+++ Record excerpts +++

(** X1: once the property host has returned a server, every later read
    returns the same server and changes nothing: no second selection, no
    request, no reading of the clock. *)
Theorem host_keeps_chosen_server (s : state) (h : string) :
  fst (host float W s) = Ok (Some h) ->
  host float W (snd (host float W s)) = (Ok (Some h), snd (host float W s)).
Proof.
  destruct (host float W s) as [r s'] eqn:Hh. cbn [fst snd]. intros ->.
  destruct (host_sets_server _ _ _ Hh) as [Hset Hne].
  apply host_pinned; assumption.
Qed.

(** Without coordinates in the answer of the directory, a read of host
    with no server set returns None after one connection, one reading of
    the clock and one line of log. *)
Lemma host_without_coordinates (s : state) :
  falsy (_host (self s)) = true ->
  reachable W "www.speedtest.net" = true ->
  re_search client_re (config_reply W) = None ->
  host float W s =
  (Ok None,
   mkState (mkSpeedTest None (http_debug (self s)) (runs (self s)))
           (S (ticks s)) (S (opened s)) (log s ++ [FailedCoordinates])%list
           (sent s ++ [config_request W (opened s) (ticks s)])%list).
Proof.
  intros Hf Hdir Hno. unfold host. unfold bind at 1. unfold get_host at 1. rewrite Hf.
  unfold bind at 1. unfold bind at 1. rewrite chooseserver_steps, Hdir, Hno.
  reflexivity.
Qed.

(** X2: a selection that ends without coordinates is not kept: while the
    answer of the directory holds no client tag, each read of the property
    host connects to the directory again, logs the failure again and
    returns None. *)
Theorem host_asks_again_without_coordinates (s : state) :
  falsy (_host (self s)) = true ->
  reachable W "www.speedtest.net" = true ->
  ~ has_match client_re (config_reply W) ->
  host float W (snd (host float W s)) =
  (Ok None,
   mkState (mkSpeedTest None (http_debug (self s)) (runs (self s)))
           (2 + ticks s) (2 + opened s)
           (log s ++ [FailedCoordinates; FailedCoordinates])%list
           (sent s ++ [config_request W (opened s) (ticks s);
                       config_request W (S (opened s)) (S (ticks s))])%list).
Proof.
  intros Hf Hdir Hno. apply re_search_none in Hno.
  rewrite (host_without_coordinates s Hf Hdir Hno). cbn [snd].
  rewrite host_without_coordinates by (reflexivity || assumption).
  cbn [self ticks opened log sent http_debug runs]. rewrite <- !app_assoc. reflexivity.
Qed.

End HostProperties.

Lemma host_keeps_chosen_server_witness :
  host decimal_float three_world
       (snd (host decimal_float three_world (start_state None 2)))
  = (Ok (Some "b.example"), snd (host decimal_float three_world (start_state None 2))).
Proof.
  apply (host_keeps_chosen_server decimal_float three_world (start_state None 2)).
  vm_compute. reflexivity.
Defined.

Lemma host_asks_again_without_coordinates_witness :
  host decimal_float tie_world (snd (host decimal_float tie_world (start_state None 2)))
  = (Ok None,
     mkState (mkSpeedTest None 0 2) 2 2 [FailedCoordinates; FailedCoordinates]
             [config_request tie_world 0 0; config_request tie_world 1 1]).
Proof.
  apply (host_asks_again_without_coordinates decimal_float tie_world (start_state None 2)).
  - reflexivity.
  - reflexivity.
  - apply re_search_none. reflexivity.
Defined.

(** ** Bounds of a latency *)

Lemma sum_at_most (l : list Q) (m : Q) :
  (forall x, In x l -> x <= m) -> sum l <= inject_Z (Z.of_nat (length l)) * m.
Proof.
  induction l as [|x l IH]; intros H.
  - cbn [length]. change (inject_Z (Z.of_nat 0)) with 0. unfold sum. cbn [fold_left]. lra.
  - rewrite sum_cons. cbn [length]. rewrite Nat2Z.inj_succ, <- Z.add_1_l, inject_Z_plus.
    assert (Hx : x <= m) by (apply H; left; reflexivity).
    assert (Hl : sum l <= inject_Z (Z.of_nat (length l)) * m)
      by (apply IH; intros y Hy; apply H; right; exact Hy).
    change (inject_Z 1) with 1. lra.
Qed.

Section LatencyProperties.

Variable float : string -> option Q.
Variable W : world.

(** X3: with a clock that never runs backwards, the ping of a named,
    reachable server returns a latency that is not negative and is at most
    200 times the sum of its five samples: leaving the worst sample out never
    raises the mean (latency / 1000 is the mean of four samples, and at most
    the mean of the five). *)
Theorem ping_latency_bounds (server : string) (s : state) :
  server <> "" ->
  reachable W server = true ->
  clock_monotone W ->
  exists v : Q,
    fst (ping float W (Some server) s) = Ok v /\
    0 <= v /\
    v <= 200 * sum (samples W (ticks s)).
Proof.
  intros Hs Hr Hm.
  assert (Hpos : forall x, In x (samples W (ticks s)) -> 0 <= x)
    by (apply samples_not_negative; exact Hm).
  assert (Hex : Exists (fun t => 0 <= t) (samples W (ticks s))).
  { apply Exists_cons_hd. apply Hpos. left. reflexivity. }
  destruct (worst_of_max _ Hex) as (Hmax & Hin).
  destruct (remove_first _ _ Hin) as (l1 & y & l2 & Hsplit & Hy & _ & Hrem).
  exists (sum (l1 ++ l2) * 250). split; [|split].
  - unfold ping. rewrite ping_with_run by assumption. rewrite Hrem. reflexivity.
  - assert (0 <= sum (l1 ++ l2)).
    { apply sum_not_negative. apply Forall_forall. intros x Hx. apply Hpos.
      rewrite Hsplit. apply in_app_or in Hx. apply in_or_app.
      destruct Hx as [Hx|Hx]; [left | right; right]; exact Hx. }
    lra.
  - assert (Hlen : length (l1 ++ l2) = 4%nat).
    { pose proof (samples_from_length W (ticks s) 5) as H5. fold (samples W (ticks s)) in H5.
      rewrite Hsplit in H5. rewrite length_app in *. cbn [length] in H5. lia. }
    assert (Hle : sum (l1 ++ l2) <= inject_Z (Z.of_nat (length (l1 ++ l2))) * y).
    { apply sum_at_most. intros x Hx. rewrite Hy. apply Hmax.
      rewrite Hsplit. apply in_app_or in Hx. apply in_or_app.
      destruct Hx as [Hx|Hx]; [left | right; right]; exact Hx. }
    rewrite Hlen in Hle. change (inject_Z (Z.of_nat 4)) with 4 in Hle.
    rewrite Hsplit. rewrite (sum_without l1 l2 y) in *.
    set (total := sum (l1 ++ y :: l2)) in *. lra.
Qed.

(** X4: when the server set on the object cannot be connected to, a ping
    without argument, a download and an upload (with at least one run) all
    raise the connection error that carries its name, and leave everything
    as it was: the clock is not read and nothing is logged. *)
Theorem transfers_fail_to_connect (int : string -> option Z) (s : state) (h : string) :
  _host (self s) = Some h ->
  h <> "" ->
  reachable W h = false ->
  (0 < runs (self s))%nat ->
  ping float W None s = (Raise (ConnectError (Some h)), s) /\
  download float W s = (Raise (ConnectError (Some h)), s) /\
  upload float int W s = (Raise (ConnectError (Some h)), s).
Proof.
  intros Hh Hne Hr Hruns.
  assert (Hopen : open_connections float W s = (Raise (ConnectError (Some h)), s)).
  { unfold open_connections. unfold bind at 1. unfold get_runs at 1.
    destruct (runs (self s)) as [|n]; [lia|].
    unfold range. cbn [seq for_each]. unfold bind at 1. unfold bind at 1.
    rewrite (host_pinned float W s h Hh Hne). unfold bind at 1. unfold connect.
    rewrite Hr. reflexivity. }
  split; [|split].
  - unfold ping, ping_with. cbn [falsy]. unfold bind at 1.
    rewrite (host_pinned float W s h Hh Hne). unfold bind at 1. unfold connect.
    rewrite Hr. reflexivity.
  - unfold download. unfold bind at 1. rewrite Hopen. reflexivity.
  - unfold upload. unfold bind at 1. rewrite Hopen. reflexivity.
Qed.

End LatencyProperties.

Lemma ping_latency_bounds_witness :
  exists v : Q,
    fst (ping decimal_float three_world (Some "a.example")
           (mkState (mkSpeedTest None 0 2) 1 0 [] [])) = Ok v /\
    0 <= v /\
    v <= 200 * sum (samples three_world 1).
Proof.
  apply (ping_latency_bounds decimal_float three_world "a.example"
           (mkState (mkSpeedTest None 0 2) 1 0 [] [])).
  - discriminate.
  - reflexivity.
  - exact three_world_monotone.
Defined.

+++

▶ _Task directions_:
In the records above, how many lines hold the string "Hpos"? Respond with that number only.

▶ _Answer to this problem_:
3